_TASK TO CARRY OUT_
Lines from the line with "(** * ATC_MiThermometer" to the line with "From Stdlib.Strings Require Import Byte." in the entries below, and only those, must be output exactly, with both ends included.
====== DATA FOR THIS TASK ======
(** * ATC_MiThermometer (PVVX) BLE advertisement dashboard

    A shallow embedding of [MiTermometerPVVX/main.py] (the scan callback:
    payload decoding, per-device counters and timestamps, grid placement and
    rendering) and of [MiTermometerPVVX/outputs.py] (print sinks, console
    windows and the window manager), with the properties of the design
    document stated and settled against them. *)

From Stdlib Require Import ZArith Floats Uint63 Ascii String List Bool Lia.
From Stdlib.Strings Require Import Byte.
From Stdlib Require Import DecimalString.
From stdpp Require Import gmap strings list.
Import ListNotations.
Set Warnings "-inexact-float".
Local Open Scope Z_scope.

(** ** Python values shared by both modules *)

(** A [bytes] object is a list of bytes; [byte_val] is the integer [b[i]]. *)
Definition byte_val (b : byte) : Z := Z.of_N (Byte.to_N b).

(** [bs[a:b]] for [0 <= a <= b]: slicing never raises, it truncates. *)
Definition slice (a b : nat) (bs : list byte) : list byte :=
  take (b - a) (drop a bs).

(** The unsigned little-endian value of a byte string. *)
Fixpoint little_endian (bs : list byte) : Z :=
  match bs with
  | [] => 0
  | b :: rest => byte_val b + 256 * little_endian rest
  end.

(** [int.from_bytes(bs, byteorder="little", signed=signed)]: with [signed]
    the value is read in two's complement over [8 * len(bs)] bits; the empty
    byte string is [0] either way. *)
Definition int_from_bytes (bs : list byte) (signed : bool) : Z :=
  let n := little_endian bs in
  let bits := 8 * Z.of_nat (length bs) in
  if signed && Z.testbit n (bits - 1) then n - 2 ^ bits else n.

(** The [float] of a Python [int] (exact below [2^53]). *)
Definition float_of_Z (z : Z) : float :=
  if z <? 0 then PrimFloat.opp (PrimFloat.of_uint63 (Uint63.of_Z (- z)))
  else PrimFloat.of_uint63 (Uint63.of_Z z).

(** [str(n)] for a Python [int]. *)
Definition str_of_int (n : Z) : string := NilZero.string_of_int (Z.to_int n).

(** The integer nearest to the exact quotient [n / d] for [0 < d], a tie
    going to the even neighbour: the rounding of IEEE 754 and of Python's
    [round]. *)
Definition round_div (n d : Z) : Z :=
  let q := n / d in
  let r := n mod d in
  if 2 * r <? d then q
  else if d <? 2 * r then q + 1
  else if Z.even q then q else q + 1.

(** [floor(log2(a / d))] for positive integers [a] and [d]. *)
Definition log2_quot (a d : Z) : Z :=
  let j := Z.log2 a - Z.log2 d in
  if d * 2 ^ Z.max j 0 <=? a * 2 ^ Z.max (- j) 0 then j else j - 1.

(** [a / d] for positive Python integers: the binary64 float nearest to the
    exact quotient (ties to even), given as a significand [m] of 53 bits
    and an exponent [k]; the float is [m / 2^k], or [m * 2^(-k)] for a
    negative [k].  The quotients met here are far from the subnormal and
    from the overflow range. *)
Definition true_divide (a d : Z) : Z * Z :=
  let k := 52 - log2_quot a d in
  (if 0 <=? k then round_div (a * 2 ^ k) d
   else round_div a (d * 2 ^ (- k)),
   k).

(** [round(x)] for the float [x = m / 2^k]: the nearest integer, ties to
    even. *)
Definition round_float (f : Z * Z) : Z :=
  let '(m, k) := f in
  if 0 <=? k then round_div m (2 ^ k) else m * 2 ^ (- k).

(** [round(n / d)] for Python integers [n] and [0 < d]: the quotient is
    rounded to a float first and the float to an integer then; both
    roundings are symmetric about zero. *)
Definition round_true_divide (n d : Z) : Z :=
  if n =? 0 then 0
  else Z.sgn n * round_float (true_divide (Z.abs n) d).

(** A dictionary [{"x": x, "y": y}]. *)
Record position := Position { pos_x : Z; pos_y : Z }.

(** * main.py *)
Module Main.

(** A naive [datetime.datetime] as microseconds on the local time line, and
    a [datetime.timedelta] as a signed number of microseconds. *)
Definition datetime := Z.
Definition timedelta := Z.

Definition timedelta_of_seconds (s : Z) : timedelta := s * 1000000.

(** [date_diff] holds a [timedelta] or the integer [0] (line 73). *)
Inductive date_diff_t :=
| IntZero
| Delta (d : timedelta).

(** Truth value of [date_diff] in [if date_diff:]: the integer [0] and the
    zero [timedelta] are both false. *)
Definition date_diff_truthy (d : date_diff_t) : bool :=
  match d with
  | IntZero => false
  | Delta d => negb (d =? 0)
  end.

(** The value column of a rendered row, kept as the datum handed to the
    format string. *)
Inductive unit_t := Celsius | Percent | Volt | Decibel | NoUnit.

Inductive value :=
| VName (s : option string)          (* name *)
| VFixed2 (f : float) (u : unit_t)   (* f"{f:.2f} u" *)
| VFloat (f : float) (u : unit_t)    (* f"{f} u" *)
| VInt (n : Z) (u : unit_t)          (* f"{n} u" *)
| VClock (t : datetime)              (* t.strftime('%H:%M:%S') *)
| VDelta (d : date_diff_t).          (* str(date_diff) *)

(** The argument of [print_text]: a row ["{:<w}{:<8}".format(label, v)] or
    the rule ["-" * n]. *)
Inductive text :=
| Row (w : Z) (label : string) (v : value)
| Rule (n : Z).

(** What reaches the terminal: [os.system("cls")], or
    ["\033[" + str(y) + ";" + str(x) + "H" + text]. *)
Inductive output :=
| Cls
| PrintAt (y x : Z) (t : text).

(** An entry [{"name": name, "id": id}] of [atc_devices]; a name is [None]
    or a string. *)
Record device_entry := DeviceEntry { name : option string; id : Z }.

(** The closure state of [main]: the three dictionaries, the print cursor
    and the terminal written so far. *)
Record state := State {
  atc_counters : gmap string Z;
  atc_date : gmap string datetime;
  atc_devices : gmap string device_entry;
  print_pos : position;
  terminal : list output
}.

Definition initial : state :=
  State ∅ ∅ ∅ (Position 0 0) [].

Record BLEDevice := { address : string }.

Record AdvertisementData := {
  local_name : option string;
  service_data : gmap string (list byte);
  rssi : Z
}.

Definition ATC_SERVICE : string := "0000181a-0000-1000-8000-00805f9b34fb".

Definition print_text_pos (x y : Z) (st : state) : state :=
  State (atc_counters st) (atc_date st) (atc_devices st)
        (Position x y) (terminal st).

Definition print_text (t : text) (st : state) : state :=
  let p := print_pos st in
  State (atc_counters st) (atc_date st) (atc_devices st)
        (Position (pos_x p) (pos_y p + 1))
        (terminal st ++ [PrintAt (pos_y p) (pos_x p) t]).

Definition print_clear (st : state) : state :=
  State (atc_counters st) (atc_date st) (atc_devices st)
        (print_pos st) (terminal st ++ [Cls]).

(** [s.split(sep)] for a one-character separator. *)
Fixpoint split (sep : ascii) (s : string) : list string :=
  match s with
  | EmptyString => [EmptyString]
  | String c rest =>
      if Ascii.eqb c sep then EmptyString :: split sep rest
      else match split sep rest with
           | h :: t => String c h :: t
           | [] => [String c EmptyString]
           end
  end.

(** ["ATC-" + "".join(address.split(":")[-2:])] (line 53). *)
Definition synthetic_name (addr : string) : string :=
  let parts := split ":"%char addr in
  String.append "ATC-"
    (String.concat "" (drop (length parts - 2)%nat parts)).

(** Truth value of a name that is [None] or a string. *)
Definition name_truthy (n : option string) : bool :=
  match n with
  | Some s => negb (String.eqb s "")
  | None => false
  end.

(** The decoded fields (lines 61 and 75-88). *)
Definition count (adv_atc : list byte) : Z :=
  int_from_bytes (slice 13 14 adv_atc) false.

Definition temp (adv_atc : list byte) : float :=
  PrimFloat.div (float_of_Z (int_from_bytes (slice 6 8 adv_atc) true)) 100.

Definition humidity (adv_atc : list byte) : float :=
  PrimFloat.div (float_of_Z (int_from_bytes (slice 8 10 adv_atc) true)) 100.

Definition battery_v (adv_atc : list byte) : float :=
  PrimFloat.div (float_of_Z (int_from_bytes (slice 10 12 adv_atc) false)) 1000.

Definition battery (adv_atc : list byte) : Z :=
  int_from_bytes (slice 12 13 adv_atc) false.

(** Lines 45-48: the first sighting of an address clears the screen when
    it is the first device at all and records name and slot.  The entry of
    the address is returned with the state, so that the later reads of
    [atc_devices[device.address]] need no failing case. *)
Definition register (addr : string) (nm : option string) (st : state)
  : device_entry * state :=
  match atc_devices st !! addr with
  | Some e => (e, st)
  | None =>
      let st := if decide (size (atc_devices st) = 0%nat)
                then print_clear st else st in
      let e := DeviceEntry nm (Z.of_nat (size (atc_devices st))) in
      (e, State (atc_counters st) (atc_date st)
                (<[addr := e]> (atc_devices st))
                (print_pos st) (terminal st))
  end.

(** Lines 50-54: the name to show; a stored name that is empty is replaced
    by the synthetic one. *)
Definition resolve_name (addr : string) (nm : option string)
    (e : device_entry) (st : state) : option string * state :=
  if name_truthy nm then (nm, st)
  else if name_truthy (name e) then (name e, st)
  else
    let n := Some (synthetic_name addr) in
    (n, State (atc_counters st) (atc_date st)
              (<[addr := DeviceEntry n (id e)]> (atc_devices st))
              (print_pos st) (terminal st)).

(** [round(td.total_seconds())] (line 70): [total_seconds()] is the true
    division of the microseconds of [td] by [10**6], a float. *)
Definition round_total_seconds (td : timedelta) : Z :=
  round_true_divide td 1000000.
======
====== DATA FOR THIS TASK ======
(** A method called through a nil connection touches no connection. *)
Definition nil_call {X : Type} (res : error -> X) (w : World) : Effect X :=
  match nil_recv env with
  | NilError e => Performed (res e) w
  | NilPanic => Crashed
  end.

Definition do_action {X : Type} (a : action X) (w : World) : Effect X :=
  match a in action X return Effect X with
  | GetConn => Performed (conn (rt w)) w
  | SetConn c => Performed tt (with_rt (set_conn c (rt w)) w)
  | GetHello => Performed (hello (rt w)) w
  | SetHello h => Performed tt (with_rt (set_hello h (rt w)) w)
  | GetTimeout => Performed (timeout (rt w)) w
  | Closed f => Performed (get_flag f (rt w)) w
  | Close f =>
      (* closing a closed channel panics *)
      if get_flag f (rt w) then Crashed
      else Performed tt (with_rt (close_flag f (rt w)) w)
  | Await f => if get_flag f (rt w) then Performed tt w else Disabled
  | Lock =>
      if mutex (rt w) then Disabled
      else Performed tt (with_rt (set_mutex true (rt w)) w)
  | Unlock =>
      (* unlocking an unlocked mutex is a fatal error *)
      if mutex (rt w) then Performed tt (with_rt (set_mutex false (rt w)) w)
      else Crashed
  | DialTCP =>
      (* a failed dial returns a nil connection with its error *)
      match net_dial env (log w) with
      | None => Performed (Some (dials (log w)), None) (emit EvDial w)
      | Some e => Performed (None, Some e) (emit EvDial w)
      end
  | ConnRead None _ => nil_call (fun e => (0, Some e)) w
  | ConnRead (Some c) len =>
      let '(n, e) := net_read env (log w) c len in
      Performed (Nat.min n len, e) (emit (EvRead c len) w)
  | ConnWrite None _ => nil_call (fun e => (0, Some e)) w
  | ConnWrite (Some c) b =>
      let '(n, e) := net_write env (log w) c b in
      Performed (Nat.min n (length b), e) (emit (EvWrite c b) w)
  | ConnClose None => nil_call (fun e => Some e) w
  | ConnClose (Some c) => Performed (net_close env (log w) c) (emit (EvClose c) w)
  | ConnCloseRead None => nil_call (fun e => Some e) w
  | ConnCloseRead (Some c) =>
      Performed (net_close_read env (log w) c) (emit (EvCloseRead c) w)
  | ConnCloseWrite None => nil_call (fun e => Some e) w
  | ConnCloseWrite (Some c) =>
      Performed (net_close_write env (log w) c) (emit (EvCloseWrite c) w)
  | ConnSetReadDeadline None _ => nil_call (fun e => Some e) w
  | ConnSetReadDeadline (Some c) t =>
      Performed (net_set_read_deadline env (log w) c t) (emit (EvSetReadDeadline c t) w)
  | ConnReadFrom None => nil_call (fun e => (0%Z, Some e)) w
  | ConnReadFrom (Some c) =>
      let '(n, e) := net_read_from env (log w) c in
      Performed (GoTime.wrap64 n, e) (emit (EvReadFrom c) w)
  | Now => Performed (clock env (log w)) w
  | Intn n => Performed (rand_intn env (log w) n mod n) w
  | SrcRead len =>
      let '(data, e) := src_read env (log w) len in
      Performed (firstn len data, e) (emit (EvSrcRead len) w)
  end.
======
_ANSWER TO THIS PROBLEM_
(** * ATC_MiThermometer (PVVX) BLE advertisement dashboard

    A shallow embedding of [MiTermometerPVVX/main.py] (the scan callback:
    payload decoding, per-device counters and timestamps, grid placement and
    rendering) and of [MiTermometerPVVX/outputs.py] (print sinks, console
    windows and the window manager), with the properties of the design
    document stated and settled against them. *)

From Stdlib Require Import ZArith Floats Uint63 Ascii String List Bool Lia.
From Stdlib.Strings Require Import Byte.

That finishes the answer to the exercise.